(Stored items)

(** An identifier absent from the table stays absent, and a high row whose
    audio is already generated comes out of a run unchanged. *)
Lemma batch_run_touches_only_pending_rows_witness :
  participants (Batch.main low_env_ok env_p3_refused world_medium_high).2 !! "P9" = None
  /\ exists p', participants (Batch.main low_env_ok env_p3_refused
                               (mkWorld qc_table [] ∅ [])).2 !! "P7" = Some p'
       /\ p' = high_generated_unreviewed.
Proof.
  destruct (batch_run_touches_only_pending_rows low_env_ok env_p3_refused world_medium_high)
    as [Hnone _]; [intros db; reflexivity|].
  destruct (batch_run_touches_only_pending_rows low_env_ok env_p3_refused
              (mkWorld qc_table [] ∅ [])) as [_ Hrow]; [intros db; reflexivity|].
  split; [apply Hnone; vm_compute; reflexivity|].
  destruct (Hrow "P7" high_generated_unreviewed) as (p' & Hp' & _ & Hkeep);
    [vm_compute; reflexivity|].
  exists p'. split; [exact Hp'|]. apply Hkeep. discriminate.
Defined.

Lemma iteration_uploaded (renv : Batch.RecordEnv) (pid : string) (cond : option string) :
  fst (iteration renv pid cond) = true <-> is_Some (uploaded renv cond).
Proof.
  unfold iteration, uploaded, text_for.
  destruct (Batch.tts renv _); [destruct (Batch.upload_fault renv)|]; simpl;
    split; try done; try (by intros [? ?]); eauto.
Qed.

Lemma process_record_storage (renv : Batch.RecordEnv) (pid : string)
    (cond : option string) (w : World) :
  storage (snd (Batch.process_record renv pid cond w))
  = match uploaded renv cond with
    | Some audio => <[pid +:+ ".mp3" := audio]> (storage w)
    | None => storage w
    end
  /\ tts_requests (snd (Batch.process_record renv pid cond w))
     = tts_requests w ++ [text_for cond].
Proof.
  unfold Batch.process_record, uploaded, text_for, Batch.generateAudio, Batch.uploadAudio,
    storage_upload, Batch.on_catch.
  destruct (Batch.tts renv _); [destruct (Batch.upload_fault renv)|]; done.
Qed.

(** The bucket and the provider through the loop: each row whose synthesis
    and upload succeed has its audio at its own path at the end, the other
    paths are as before, and the provider has received one request per row. *)
Lemma process_all_storage (env : Batch.Env) (rows : list (string * option string)) :
  NoDup rows.*1 ->
  forall (generated errors : nat) (w : World),
    (forall path, (forall pid cond, (pid, cond) ∈ rows -> pid +:+ ".mp3" <> path) ->
       storage (Batch.process_all env rows generated errors w).2 !! path = storage w !! path)
    /\ (forall pid cond audio, (pid, cond) ∈ rows ->
          uploaded (Batch.record_env env pid) cond = Some audio ->
          storage (Batch.process_all env rows generated errors w).2 !! (pid +:+ ".mp3")
          = Some audio)
    /\ tts_requests (Batch.process_all env rows generated errors w).2
       = tts_requests w ++ map (fun row => text_for row.2) rows.
Proof.
  induction rows as [|[pid0 cond0] rest IH]; intros Hnd generated errors w.
  - simpl. split; [done|]. split; [|by rewrite app_nil_r].
    intros pid cond audio H. by apply elem_of_nil in H.
  - rewrite fmap_cons in Hnd. apply NoDup_cons in Hnd as [Hfresh Hnd]. simpl in Hfresh.
    destruct (process_record_storage (Batch.record_env env pid0) pid0 cond0 w) as [Hst Hreq].
    simpl.
    destruct (Batch.process_record (Batch.record_env env pid0) pid0 cond0 w) as [flag w1].
    simpl in Hst, Hreq.
    assert (forall g e,
      (forall path, (forall pid cond, (pid, cond) ∈ (pid0, cond0) :: rest ->
                       pid +:+ ".mp3" <> path) ->
         storage (Batch.process_all env rest g e w1).2 !! path = storage w !! path)
      /\ (forall pid cond audio, (pid, cond) ∈ (pid0, cond0) :: rest ->
            uploaded (Batch.record_env env pid) cond = Some audio ->
            storage (Batch.process_all env rest g e w1).2 !! (pid +:+ ".mp3") = Some audio)
      /\ tts_requests (Batch.process_all env rest g e w1).2
         = tts_requests w ++ text_for cond0 :: map (fun row => text_for row.2) rest)
      as Hstep.
    { intros g e. destruct (IH Hnd g e w1) as (Hother & Hself & Hrequests).
      split; [|split].
      - intros path Hpath. rewrite Hother.
        + rewrite Hst. destruct (uploaded _ cond0); [|done].
          apply lookup_insert_ne. apply (Hpath pid0 cond0). apply list_elem_of_here.
        + intros pid cond Hin. apply (Hpath pid cond). by apply list_elem_of_further.
      - intros pid cond audio Hin Hup. apply elem_of_cons in Hin as [[= -> ->] | Hin].
        + rewrite Hother.
          * rewrite Hst, Hup. apply lookup_insert_eq.
          * intros pid cond Hin Heq. apply append_inj_l in Heq as ->.
            apply Hfresh. apply list_elem_of_fmap. by exists (pid0, cond).
        + by apply (Hself pid cond).
      - rewrite Hrequests, Hreq, <- app_assoc. reflexivity. }
    destruct flag; apply Hstep.
Qed.

(** X14: after a run of the medium/high branch every processed row whose
    audio status is generated has its audio in the bucket, at the path stored
    in the row, and that audio is what the provider returned for the text of
    the row's condition; the audio is in the bucket as soon as synthesis and
    upload succeed, also when the status update is refused. *)
Theorem generated_rows_have_their_audio (env : Batch.Env) (w : World)
    (pid : string) (p : Participant) :
  scans_table (Batch.row_order env) ->
  (pid, p) ∈ processed env (participants w) ->
  let w' := (Batch.processMediumHighConditions env w).2 in
  (forall audio, uploaded (Batch.record_env env pid) (condition p) = Some audio ->
     storage w' !! (pid +:+ ".mp3") = Some audio)
  /\ (forall p', participants w' !! pid = Some p' -> audio_status p' = Some "generated" ->
        audio_path p' = Some (pid +:+ ".mp3")
        /\ exists audio,
             Batch.tts (Batch.record_env env pid) (text_for (condition p)) = Batch.TtsAudio audio
             /\ storage w' !! (pid +:+ ".mp3") = Some audio).
Proof.
  intros Hscan Hin. cbv zeta.
  destruct (processed_spec env (participants w) (Hscan _)) as (_ & Hnd & Hrows).
  destruct (Hrows pid p Hin) as [Hp Hpending].
  rewrite processMediumHighConditions_unfold.
  set (rows := processed env (participants w)) in *.
  set (fetched := map (fun kp => (fst kp, condition (snd kp))) rows).
  assert (fetched.*1 = rows.*1) as Hfst.
  { unfold fetched. rewrite <- list_fmap_compose. by apply list_fmap_ext. }
  assert (NoDup fetched.*1) as Hnd' by (by rewrite Hfst).
  assert ((pid, condition p) ∈ fetched) as Hin'.
  { unfold fetched. apply list_elem_of_fmap. by exists (pid, p). }
  destruct (process_all_storage env fetched Hnd' 0 0 w) as (_ & Hstored & _).
  destruct (process_all_spec env fetched Hnd' 0 0 w) as (_ & _ & Hself).
  split; [intros audio Hup; exact (Hstored pid (condition p) audio Hin' Hup)|].
  intros p' Hp' Hgen. rewrite (Hself pid (condition p) Hin'), Hp in Hp'.
  injection Hp' as <-.
  assert (audio_status p = Some "pending") as Hs.
  { unfold Batch.is_medium_high_pending in Hpending.
    apply andb_true_iff in Hpending as [_ Hs]. by apply is_str_true. }
  unfold row_update in Hgen |- *.
  destruct (Batch.status_update_fault (Batch.record_env env pid)); [congruence|].
  destruct (fst (iteration (Batch.record_env env pid) pid (condition p))) eqn:Hflag.
  - rewrite (iteration_generated _ _ _ Hflag). split; [done|].
    apply iteration_uploaded in Hflag as [audio Hup]. exists audio.
    split; [|exact (Hstored pid (condition p) audio Hin' Hup)].
    unfold uploaded in Hup. destruct (Batch.tts _ _) as [a|]; [|done].
    destruct (Batch.upload_fault _); [done|]. congruence.
  - destruct (iteration_error _ _ _ Hflag) as (msg & _ & Heq).
    rewrite Heq in Hgen. discriminate Hgen.
Qed.

Lemma generated_rows_have_their_audio_witness :
  storage (Batch.processMediumHighConditions env_p3_refused world_medium_high).2 !! "P2.mp3"
  = Some [Byte.x49; Byte.x44; Byte.x33].
Proof.
  destruct (generated_rows_have_their_audio env_p3_refused world_medium_high
              "P2" medium_pending) as [H _].
  - intros db. reflexivity.
  - assert (processed env_p3_refused (participants world_medium_high)
            = [("P3", high_pending); ("P2", medium_pending)]) as ->
      by (vm_compute; reflexivity).
    apply list_elem_of_further, list_elem_of_here.
  - apply H. reflexivity.
Defined.

(** X15: the medium/high branch sends the provider exactly one request per
    fetched row, in fetch order, with the medium text for a medium row and the
    high text for any other; with the low branch, which sends at most one, a
    run of the script sends at most 51 requests. *)
Theorem batch_run_requests (lenv : Batch.LowEnv) (env : Batch.Env) (w : World) :
  tts_requests (Batch.processMediumHighConditions env w).2
  = tts_requests w
    ++ map (fun kp => if is_str (condition kp.2) "medium"
                      then Batch.TEXTS_medium else Batch.TEXTS_high)
         (processed env (participants w))
  /\ (length (tts_requests (Batch.main lenv env w).2) <= length (tts_requests w) + 51)%nat.
Proof.
  assert (forall w0, tts_requests (Batch.processMediumHighConditions env w0).2
            = tts_requests w0
              ++ map (fun kp => text_for (condition kp.2)) (processed env (participants w0)))
    as Hmh.
  { intros w0. rewrite processMediumHighConditions_unfold.
    set (rows := processed env (participants w0)).
    assert (forall (l : list (string * option string)) g e w1,
              tts_requests (Batch.process_all env l g e w1).2
              = tts_requests w1 ++ map (fun row => text_for row.2) l) as Hreq.
    { induction l as [|[pid0 cond0] rest IH]; intros g e w1; simpl.
      - by rewrite app_nil_r.
      - pose proof (proj2 (process_record_storage (Batch.record_env env pid0) pid0 cond0 w1))
          as Hone.
        destruct (Batch.process_record _ _ _ _) as [[] w2]; simpl in Hone;
          rewrite IH, Hone, <- app_assoc; reflexivity. }
    rewrite Hreq, map_map. reflexivity. }
  split; [apply Hmh|].
  rewrite main_world, Hmh, length_app, length_map.
  assert (length (processed env (participants (Batch.processLowCondition lenv w).2)) <= 50)%nat.
  { unfold processed. destruct (Batch.fetch_fault env); [simpl; lia|].
    rewrite length_take. unfold Batch.BATCH_SIZE. lia. }
  rewrite low_run_requests. destruct (Batch.lowFileExists _); [lia|].
  rewrite length_app. simpl. lia.
Qed.

Lemma iteration_flag (renv : Batch.RecordEnv) (pid : string) (cond : option string) :
  fst (iteration renv pid cond) = stores renv cond.
Proof.
  unfold iteration, stores, uploaded, text_for.
  destruct (Batch.tts renv _); [by destruct (Batch.upload_fault renv) | done].
Qed.

Lemma process_all_counters (env : Batch.Env) (rows : list (string * option string))
    (generated errors : nat) (w : World) :
  (Batch.process_all env rows generated errors w).1.1
  = (generated
     + length (List.filter
                 (fun row => stores (Batch.record_env env row.1) row.2)
                 rows))%nat
  /\ (Batch.process_all env rows generated errors w).1.2
     = (errors
        + length (List.filter
                    (fun row => negb (stores (Batch.record_env env row.1) row.2))
                    rows))%nat.
Proof.
  revert generated errors w. induction rows as [|[pid cond] rest IH]; intros generated errors w.
  - simpl. lia.
  - simpl.
    pose proof (proj1 (process_record_iteration (Batch.record_env env pid) pid cond w)) as Hflag.
    rewrite iteration_flag in Hflag.
    destruct (Batch.process_record (Batch.record_env env pid) pid cond w) as [flag w1].
    simpl in Hflag. subst flag.
    destruct (stores (Batch.record_env env pid) cond); simpl;
      destruct (IH (S generated) errors w1) as [H1 H2];
      destruct (IH generated (S errors) w1) as [H3 H4]; split; lia.
Qed.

WORK TASK → Using the data above, transcribe the lines that run from the line with "set (rows := processed env (participants w))" to the line with "assert (audio_status p", both ends kept, and output nothing else.

REPLY →
  set (rows := processed env (participants w)) in *.
  set (fetched := map (fun kp => (fst kp, condition (snd kp))) rows).
  assert (fetched.*1 = rows.*1) as Hfst.
  { unfold fetched. rewrite <- list_fmap_compose. by apply list_fmap_ext. }
  assert (NoDup fetched.*1) as Hnd' by (by rewrite Hfst).
  assert ((pid, condition p) ∈ fetched) as Hin'.
  { unfold fetched. apply list_elem_of_fmap. by exists (pid, p). }
  destruct (process_all_storage env fetched Hnd' 0 0 w) as (_ & Hstored & _).
  destruct (process_all_spec env fetched Hnd' 0 0 w) as (_ & _ & Hself).
  split; [intros audio Hup; exact (Hstored pid (condition p) audio Hin' Hup)|].
  intros p' Hp' Hgen. rewrite (Hself pid (condition p) Hin'), Hp in Hp'.
  injection Hp' as <-.
  assert (audio_status p = Some "pending") as Hs.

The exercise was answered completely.